Exercise aim:
Scan the listing beneath this sentence. Report each line with the word "reads".
######
(** * MTRDevice: the per-node device shadow of the Darwin Matter framework

    A shallow embedding of [src/darwin/Framework/CHIP/MTRDevice.mm]: the
    expected-value cache, the cluster data store, report ingestion, the
    subscription back-off, and the read / write / invoke work items, followed
    by the properties the specification states about them.

    Conventions of the embedding.
    - An [NSDate] is an integer count of milliseconds; an [NSTimeInterval]
      is a difference of two such counts.  All clock reads made while one
      method runs return the instant passed to the model of that method.
    - A method running under [_lock] is a computation in the monad [M]: it
      reads and updates the [MTRDevice] record and emits the blocks it
      dispatches ([Effect]) in program order.
    - [uint32_t] and [uint64_t] ivars are integers with the wrap-around
      written out.
    - The model is the release build: code under [#ifdef DEBUG] is left out. *)

From stdpp Require Import gmap strings list fin_maps.
From Stdlib Require Import ZArith Lia.

Set Warnings "-register-all".

Open Scope Z_scope.

(** ** Paths *)

Record MTRClusterPath : Type := mkClusterPath {
  cp_endpoint : Z;
  cp_cluster : Z
}.

Record MTRAttributePath : Type := mkAttributePath {
  endpoint : Z;
  cluster : Z;
  attribute : Z
}.

Record MTREventPath : Type := mkEventPath {
  ep_endpoint : Z;
  ep_cluster : Z;
  ep_event : Z
}.

(** [MTRAttributeRequestPath requestPathWithEndpointID:clusterID:attributeID:] *)
Record MTRAttributeRequestPath : Type := mkRequestPath {
  rp_endpoint : Z;
  rp_cluster : Z;
  rp_attribute : Z
}.

#[global] Instance MTRClusterPath_eq_dec : EqDecision MTRClusterPath.
Proof. solve_decision. Defined.

#[global] Instance MTRAttributePath_eq_dec : EqDecision MTRAttributePath.
Proof. solve_decision. Defined.

#[global] Instance MTRAttributeRequestPath_eq_dec : EqDecision MTRAttributeRequestPath.
Proof. solve_decision. Defined.

#[global] Instance MTRClusterPath_countable : Countable MTRClusterPath.
Proof.
  refine (inj_countable' (fun p => (cp_endpoint p, cp_cluster p))
                         (fun t => mkClusterPath t.1 t.2) _).
  by intros [].
Defined.

#[global] Instance MTRAttributePath_countable : Countable MTRAttributePath.
Proof.
  refine (inj_countable' (fun p => (endpoint p, cluster p, attribute p))
                         (fun t => mkAttributePath t.1.1 t.1.2 t.2) _).
  by intros [].
Defined.

(** [[MTRClusterPath clusterPathWithEndpointID:path.endpoint clusterID:path.cluster]] *)
Definition clusterPathOf (path : MTRAttributePath) : MTRClusterPath :=
  mkClusterPath (endpoint path) (cluster path).

(** ** Data values *)

(** The type tags a data-value dictionary carries under [MTRTypeKey]. *)
Inductive MTRValueType : Type :=
| MTRSignedIntegerValueType
| MTRUnsignedIntegerValueType
| MTRBooleanValueType
| MTRUTF8StringValueType
| MTROctetStringValueType
| MTRFloatValueType
| MTRDoubleValueType
| MTRNullValueType
| MTRStructureValueType
| MTRArrayValueType.

#[global] Instance MTRValueType_eq_dec : EqDecision MTRValueType.
Proof. solve_decision. Defined.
######
Exercise solution:
      is a difference of two such counts.  All clock reads made while one
      reads and updates the [MTRDevice] record and emits the blocks it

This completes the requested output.